Aaron Houston, the fearless leader of the Java Champions, got me a blogger pass to Oracle OpenWorld. Here is what I learned on the opening night.

If you thought Java One is big, Oracle OpenWorld seems bigger. The keynote was packed—and that on a Sunday night! The party afterwards was not in the cavernous Moscone center, but in tents on Howard Street and around Yerba Buena Gardens. The food was better than at Java One, and drinks were free, just like in the good old days of Java One.

But, and that's a big but, you've got to love red. Red was everywhere. Scott McNealy presided over the evening keynote, and even he wore a maroon sweater, the closest he could come to red, he said.

After a not-very-funny top-10 list that I will not repeat, he listed what he considered the top ten innovations that happened at Sun. Here they are:

10. NFS. 9. SPARC. 8. #1 Open Source Contributor. 7. Solaris. 6. Java. 5. E10K 64 way Sparc Chip. 4. ZFS/Open Storage/Flash (Exadata). 3. Data center in shipping container. 2. SunRay. 1. “Cool threads” chip multithreading.

Hmmm, that puts us Java folks in perspective...

He reminisced that in his years at Sun, they kicked butt, had fun, didn't cheat, loved their customers, and changed technology forever.

Which they did. But not with SunRay...

He asked the question that was on everyone's mind: What is going to happen?

With SPARC? Solaris? MySQL? Java?

Oracle has run ads confirming their commitment to SPARC and Solaris.

The MySQL issue that is explored by the European Community may have some potential merit, and it could of course be easily dealt with by spinning off MySQL. I suspect there is stubbornness on both sides. The Europeans may be miffed that Oracle took their sweet time asking them to approve the merger. Anyway, what we care about is what will happen to Java. Scott McNealy quotes Larry Ellison as saying “Java speaks for itself.”

They don't call that company “Oracle” for nothing...

James Gosling went on stage to tell us that he thinks that Oracle will be good for Java. He is looking forward to working for a software company :-) He mentioned that Oracle may be a bit underprepared for the size, enthusiasm, and rambunctiousness of the Java developer programs—there seem to be 100x more Java user group members than Oracle has.

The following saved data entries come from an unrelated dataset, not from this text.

Lemma zoom_written_fields (event : Event) (s : App F) :
  exists x y,
    view_core (zoom_written event s)
    = (original_image s, canvas_w s, canvas_h s, lowest_zoom_factor s,
       next_zoom event s,
       clamp x (bound_x s (next_zoom event s)),
       clamp y (bound_y s (next_zoom event s))) /\
    orig_image_crop (zoom_written event s) = orig_image_crop s /\
    min_zoom (zoom_written event s)
    = if ((ev_num event =? 4) || (0 <? ev_delta event)) &&
         (zoom_factor s * DEFAULT_ZOOM_FACTOR <=? MAX_ZOOM_FACTOR)%py
      then false else min_zoom s.
Proof.
  do 2 eexists. unfold zoom_written.
  destruct (((ev_num event =? 4) || (0 <? ev_delta event)) &&
            (zoom_factor s * DEFAULT_ZOOM_FACTOR <=? MAX_ZOOM_FACTOR)%py);
    repeat split.
Qed.

Lemma crop_synced_update_input_image_preview (s : App F) :
  crop_synced (update_input_image_preview s).
Proof.
  unfold crop_synced, update_input_image_preview.
  set (c := _calculate_preview_image (original_image s) s).
  use_kept (kept_update_output_image_preview (with_orig_image_crop c s)).
  rewrite calculate_preview_image_crop_size.
  repeat match goal with
         | H : _ (update_output_image_preview _) = _ |- _ =>
             rewrite H; clear H
         end.
  reflexivity.
Qed.

Lemma crop_synced_same_view (s s' : App F) :
  view_core s' = view_core s -> orig_image_crop s' = orig_image_crop s ->
  crop_synced s -> crop_synced s'.
Proof.
  unfold crop_synced, view_core. intros E C H.
  rewrite !calculate_preview_image_crop_size in *.
  injection E; intros. congruence.
Qed.

Lemma apply_status (op : Image -> Image -> Image) (s : App F)
      (mask t : Image) :
  current_preview s = Some mask ->
  Image_paste (Image_new (size_of (working_mask s)) 0) mask (paste_box s)
  = Some t ->
  status_label (_apply_mask_modification op s) = "Mask applied."%string.
Proof.
  unfold current_preview, _apply_mask_modification. intros -> ->. reflexivity.
Qed.

(** A preview of the size of the paste box goes through. *)
Lemma paste_fits (dst src : Image) (b : Box) :
  box_width b = g_width src -> box_height b = g_height src ->
  exists t, Image_paste dst src b = Some t.
Proof.
  intros Hw Hh. unfold Image_paste. destruct b as [[[x0 y0] x1] y1].
  rewrite Hw, Hh, !Z.eqb_refl. eexists. reflexivity.
Qed.

Lemma min_zoom_update_input_image_preview (s : App F) :
  min_zoom (update_input_image_preview s) = min_zoom s.
Proof.
  unfold update_input_image_preview.
  set (c := _calculate_preview_image (original_image s) s).
  use_kept (kept_update_output_image_preview (with_orig_image_crop c s)).
  assumption.
Qed.

Lemma on_resize_fields (w h : Z) (s : App F) :
  view_core (on_resize w h s)
  = (original_image s, w, h,
     py_min (of_int w / of_int (fst (original_image s)))%py
            (of_int h / of_int (snd (original_image s)))%py,
     py_min (of_int w / of_int (fst (original_image s)))%py
            (of_int h / of_int (snd (original_image s)))%py,
     of_int 0, of_int 0) /\
  min_zoom (on_resize w h s) = true /\
  crop_synced (on_resize w h s).
Proof.
  unfold on_resize.
  rewrite view_core_update_input_image_preview,
    min_zoom_update_input_image_preview.
  split; [reflexivity|]. split; [reflexivity|].
  apply crop_synced_update_input_image_preview.
Qed.

Lemma original_image_on_resize (w h : Z) (s : App F) :
  original_image (on_resize w h s) = original_image s.
Proof.
  destruct (on_resize_fields w h s) as (C & _).
  unfold view_core in C. injection C; intros. assumption.
Qed.

Lemma crop_synced_with_min_zoom (b : bool) (s : App F) :
  crop_synced s -> crop_synced (with_min_zoom b s).
Proof. apply crop_synced_same_view; reflexivity. Qed.

Lemma crop_synced_clear_coord_overlay (s : App F) :
  crop_synced s -> crop_synced (clear_coord_overlay s).
Proof. apply crop_synced_same_view; reflexivity. Qed.

(** What [zoom] leaves behind, from what it has written. *)
Lemma zoom_result (event : Event) (s : App F) :
  view_core (zoom event s) = view_core (zoom_written event s) /\
  (min_zoom (zoom_written event s) = false -> crop_synced (zoom event s)) /\
  (min_zoom (zoom_written event s) = true ->
   orig_image_crop (zoom event s) = orig_image_crop s) /\
  (min_zoom (zoom event s) = true ->
   (lowest_zoom_factor s ==? next_zoom event s)%py = true \/
   min_zoom (zoom_written event s) = true).
Proof.
  rewrite zoom_steps. cbv zeta.
  destruct (zoom_written_fields event s) as (x & y & C & O & M).
  set (s3 := zoom_written event s) in *. clearbody s3.
  assert (L : lowest_zoom_factor s3 = lowest_zoom_factor s /\
              zoom_factor s3 = next_zoom event s)
    by (unfold view_core in C; injection C; intros; split; assumption).
  destruct L as [L1 L2].
  destruct (min_zoom s3) eqn:Em; cbn [negb].
  - rewrite L1, L2.
    destruct (lowest_zoom_factor s ==? next_zoom event s)%py eqn:T.
    + split; [reflexivity|]. split; [discriminate|]. split; [|left; reflexivity].
      intros _. exact O.
    + split; [reflexivity|]. split; [discriminate|]. split; [|right; reflexivity].
      intros _. exact O.
  - set (s4 := clear_coord_overlay (update_input_image_preview s3)).
    assert (C4 : view_core s4 = view_core s3).
    { unfold s4. rewrite view_core_clear_coord_overlay.
      apply view_core_update_input_image_preview. }
    assert (S4 : crop_synced s4).
    { unfold s4. apply crop_synced_clear_coord_overlay,
        crop_synced_update_input_image_preview. }
    assert (M4 : min_zoom s4 = false).
    { unfold s4.
      change (min_zoom (clear_coord_overlay ?z)) with (min_zoom z).
      rewrite min_zoom_update_input_image_preview. exact Em. }
    assert (L4 : lowest_zoom_factor s4 = lowest_zoom_factor s /\
                 zoom_factor s4 = next_zoom event s).
    { unfold view_core in C4. injection C4; intros. split; congruence. }
    destruct L4 as [L41 L42]. rewrite L41, L42. clearbody s4.
    destruct (lowest_zoom_factor s ==? next_zoom event s)%py eqn:T.
    + split; [exact C4|]. split; [|split; [discriminate|left; reflexivity]].
      intros _. apply crop_synced_with_min_zoom. exact S4.
    + split; [exact C4|]. split; [|split; [discriminate|]].
      * intros _. exact S4.
      * intros E. rewrite M4 in E. discriminate.
Qed.

Lemma pan_mouse_shape (event : Event) (s : App F) :
  pan_mouse event s = s \/
  exists X, pan_mouse event s = update_input_image_preview X /\
            min_zoom X = min_zoom s.
Proof.
  unfold pan_mouse. destruct (panning s); [|left; reflexivity].
  destruct (fgt _ _); [|left; reflexivity].
  right. eexists. split; reflexivity.
Qed.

James also remarked somewhat cryptically that San Francisco might be big enough to host both the Oracle conference and Java One at the same time if they commandeered some ships, which should be no problem during Fleet Week.

If they are seriously considering combining the conferences, I wonder if it will work. The attendees I talked to were very nice, but they weren't, well, coders. I mean it is all good and well for people to come to Oracle OpenWorld to find out how to replace an aging Oracle Whatsis sytem, but I go to a conference to meet people who care about what I care, and that is Java and not Oracle Whatits.

Larry Ellison, who joined the stage later, was a very confident speaker who talked a good game about how SPARC and Solaris run Oracle much better than IBM, and I don't doubt that they do. There was a lot of talk about how engineering everything from the network to the processor, storage, operating system, and database makes for a more compelling offering. I hope it does, so that it makes a lot of money for developing Java further :-)

Afterwards, I joined a meeting of representatives of Oracle and Sun user groups. (Kathleen McCasland, the executive director of the Oracle Dev Tools User group, turns out to have much in common with me. She also has twins, and she too lived in the beautiful San Francisco Presidio.) When it comes to user groups, I sensed a bit of a culture difference. Sun has been extremely good in fostering diverse and opinionated groups. Oracle seems more revenue-driven and top-down. We'll just have to see how all that goes.